The data:
(** * Race physics and progression engine of SailingRegatta4P

    Shallow embedding of the parts of the client that the race engine is made
    of:
    - [RaceStore]: the zustand store of [client/src/lib/stores/useRace.tsx]
      (boats, race stages, results, [finishRace]);
    - [Canvas]: the per-tick simulation written inline in the [draw] loop of
      [client/src/components/game/SimpleGameCanvas.tsx] (wind efficiency,
      wind shadow, boat-boat collisions, boundary clamping, stage
      transitions);
    - [Wind]: [updateWindDirection] of [client/src/lib/stores/useWind.tsx].

    JavaScript numbers are modelled as real numbers where the code does
    geometry and as integers ([Z]) where the code only handles
    millisecond times and counters. *)

From Stdlib Require Import ZArith Reals Lra Lia List String Ascii Bool.
From Stdlib Require Import Sorting.Sorted Permutation DecimalString.
Import ListNotations.

(* ------------------------------------------------------------------ *)
(** ** The race store ([useRace.tsx]) *)

Module RaceStore.

(** [export type RaceStage = "Not Started" | ... | "Finished"] *)
Inductive RaceStage :=
| NotStarted
| StartLeg
| UpwindLeg
| DownwindLeg
| SecondUpwindLeg
| FinishLeg
| Finished.

(** Position of a stage in the course order. *)
Definition stage_index (s : RaceStage) : nat :=
  match s with
  | NotStarted => 0
  | StartLeg => 1
  | UpwindLeg => 2
  | DownwindLeg => 3
  | SecondUpwindLeg => 4
  | FinishLeg => 5
  | Finished => 6
  end.

(** String comparison [stage === "..."] on the stage strings. *)
Definition stage_eqb (a b : RaceStage) : bool :=
  Nat.eqb (stage_index a) (stage_index b).

(** [export type RacePhase = "pre-start" | "starting" | "racing" | "finished"] *)
Inductive RacePhase := PreStart | Starting | Racing | PhaseFinished.

Inductive Tack := Port | Starboard.

(** [export interface Boat]. *)
Record Boat := mkBoat {
  id : string;
  userId : Z;
  username : string;
  position : R * R;
  rotation : R;
  tack : Tack;
  speed : R;
  sailPosition : R;
  lastCheckpoint : Z;
  isLocalPlayer : bool
}.

(** [export interface RaceResult]; [boatNumber] holds the number produced by
    [parseInt], [None] standing for [NaN]. *)
Record RaceResult := mkResult {
  r_userId : Z;
  r_username : string;
  finishTime : Z;
  r_position : nat;
  boatNumber : option Z
}.

(** The fields of [RaceState] that [finishRace] reads or writes. *)
Record RaceState := mkState {
  phase : RacePhase;
  boats : list Boat;
  results : list RaceResult;
  boat1Stage : RaceStage;
  boat2Stage : RaceStage;
  boat3Stage : RaceStage;
  boat4Stage : RaceStage
}.

(** [createInitialBoat(userId, username, index, isLocalPlayer)]. *)
Definition digit_string (n : nat) : string :=
  String (ascii_of_nat (48 + n)) EmptyString.

Definition createInitialBoat (uid : Z) (uname : string) (index : nat)
    (local : bool) : Boat :=
  mkBoat ("boat-" ++ digit_string (S index))%string uid uname
    (IZR (500 + Z.of_nat index * 120), 400%R) 0%R Starboard 0%R 100%R 0%Z local.

(** *** [parseInt(boatId.split('-')[1])] *)

Definition is_dash (c : ascii) : bool := Ascii.eqb c "-"%char.

(** The field after the first ['-'], up to the next one. *)
Fixpoint take_until_dash (s : string) : string :=
  match s with
  | EmptyString => EmptyString
  | String c r => if is_dash c then EmptyString else String c (take_until_dash r)
  end.

(** [s.split('-')[1]]; [None] is [undefined] (no dash in [s]). *)
Fixpoint second_field (s : string) : option string :=
  match s with
  | EmptyString => None
  | String c r => if is_dash c then Some (take_until_dash r) else second_field r
  end.

Definition digit_value (c : ascii) : option Z :=
  let n := nat_of_ascii c in
  if (48 <=? n) && (n <=? 57) then Some (Z.of_nat (n - 48)) else None.

(** [parseInt] on a string of decimal digits: the value of the longest digit
    prefix, [None] ([NaN]) when there is no leading digit. *)
Fixpoint parse_digits (s : string) (acc : option Z) : option Z :=
  match s with
  | EmptyString => acc
  | String c r =>
      match digit_value c with
      | Some d =>
          let a := match acc with Some a => a | None => 0%Z end in
          parse_digits r (Some (a * 10 + d)%Z)
      | None => acc
      end
  end.

Definition boat_number (boatId : string) : option Z :=
  match second_field boatId with
  | Some f => parse_digits f None
  | None => None
  end.

(** [===] between two numbers, [NaN] being unequal to everything. *)
Definition num_eqb (a b : option Z) : bool :=
  match a, b with
  | Some x, Some y => Z.eqb x y
  | _, _ => false
  end.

Problem requirements: All of the entries above, written out exactly, make up the reply.

Result for this exercise:
(** * Race physics and progression engine of SailingRegatta4P

    Shallow embedding of the parts of the client that the race engine is made
    of:
    - [RaceStore]: the zustand store of [client/src/lib/stores/useRace.tsx]
      (boats, race stages, results, [finishRace]);
    - [Canvas]: the per-tick simulation written inline in the [draw] loop of
      [client/src/components/game/SimpleGameCanvas.tsx] (wind efficiency,
      wind shadow, boat-boat collisions, boundary clamping, stage
      transitions);
    - [Wind]: [updateWindDirection] of [client/src/lib/stores/useWind.tsx].

    JavaScript numbers are modelled as real numbers where the code does
    geometry and as integers ([Z]) where the code only handles
    millisecond times and counters. *)

From Stdlib Require Import ZArith Reals Lra Lia List String Ascii Bool.
From Stdlib Require Import Sorting.Sorted Permutation DecimalString.
Import ListNotations.

(* ------------------------------------------------------------------ *)
(** ** The race store ([useRace.tsx]) *)

Module RaceStore.

(** [export type RaceStage = "Not Started" | ... | "Finished"] *)
Inductive RaceStage :=
| NotStarted
| StartLeg
| UpwindLeg
| DownwindLeg
| SecondUpwindLeg
| FinishLeg
| Finished.

(** Position of a stage in the course order. *)
Definition stage_index (s : RaceStage) : nat :=
  match s with
  | NotStarted => 0
  | StartLeg => 1
  | UpwindLeg => 2
  | DownwindLeg => 3
  | SecondUpwindLeg => 4
  | FinishLeg => 5
  | Finished => 6
  end.

(** String comparison [stage === "..."] on the stage strings. *)
Definition stage_eqb (a b : RaceStage) : bool :=
  Nat.eqb (stage_index a) (stage_index b).

(** [export type RacePhase = "pre-start" | "starting" | "racing" | "finished"] *)
Inductive RacePhase := PreStart | Starting | Racing | PhaseFinished.

Inductive Tack := Port | Starboard.

(** [export interface Boat]. *)
Record Boat := mkBoat {
  id : string;
  userId : Z;
  username : string;
  position : R * R;
  rotation : R;
  tack : Tack;
  speed : R;
  sailPosition : R;
  lastCheckpoint : Z;
  isLocalPlayer : bool
}.

(** [export interface RaceResult]; [boatNumber] holds the number produced by
    [parseInt], [None] standing for [NaN]. *)
Record RaceResult := mkResult {
  r_userId : Z;
  r_username : string;
  finishTime : Z;
  r_position : nat;
  boatNumber : option Z
}.

(** The fields of [RaceState] that [finishRace] reads or writes. *)
Record RaceState := mkState {
  phase : RacePhase;
  boats : list Boat;
  results : list RaceResult;
  boat1Stage : RaceStage;
  boat2Stage : RaceStage;
  boat3Stage : RaceStage;
  boat4Stage : RaceStage
}.

(** [createInitialBoat(userId, username, index, isLocalPlayer)]. *)
Definition digit_string (n : nat) : string :=
  String (ascii_of_nat (48 + n)) EmptyString.

Definition createInitialBoat (uid : Z) (uname : string) (index : nat)
    (local : bool) : Boat :=
  mkBoat ("boat-" ++ digit_string (S index))%string uid uname
    (IZR (500 + Z.of_nat index * 120), 400%R) 0%R Starboard 0%R 100%R 0%Z local.

(** *** [parseInt(boatId.split('-')[1])] *)

Definition is_dash (c : ascii) : bool := Ascii.eqb c "-"%char.

(** The field after the first ['-'], up to the next one. *)
Fixpoint take_until_dash (s : string) : string :=
  match s with
  | EmptyString => EmptyString
  | String c r => if is_dash c then EmptyString else String c (take_until_dash r)
  end.

(** [s.split('-')[1]]; [None] is [undefined] (no dash in [s]). *)
Fixpoint second_field (s : string) : option string :=
  match s with
  | EmptyString => None
  | String c r => if is_dash c then Some (take_until_dash r) else second_field r
  end.

Definition digit_value (c : ascii) : option Z :=
  let n := nat_of_ascii c in
  if (48 <=? n) && (n <=? 57) then Some (Z.of_nat (n - 48)) else None.

(** [parseInt] on a string of decimal digits: the value of the longest digit
    prefix, [None] ([NaN]) when there is no leading digit. *)
Fixpoint parse_digits (s : string) (acc : option Z) : option Z :=
  match s with
  | EmptyString => acc
  | String c r =>
      match digit_value c with
      | Some d =>
          let a := match acc with Some a => a | None => 0%Z end in
          parse_digits r (Some (a * 10 + d)%Z)
      | None => acc
      end
  end.

Definition boat_number (boatId : string) : option Z :=
  match second_field boatId with
  | Some f => parse_digits f None
  | None => None
  end.

(** [===] between two numbers, [NaN] being unequal to everything. *)
Definition num_eqb (a b : option Z) : bool :=
  match a, b with
  | Some x, Some y => Z.eqb x y
  | _, _ => false
  end.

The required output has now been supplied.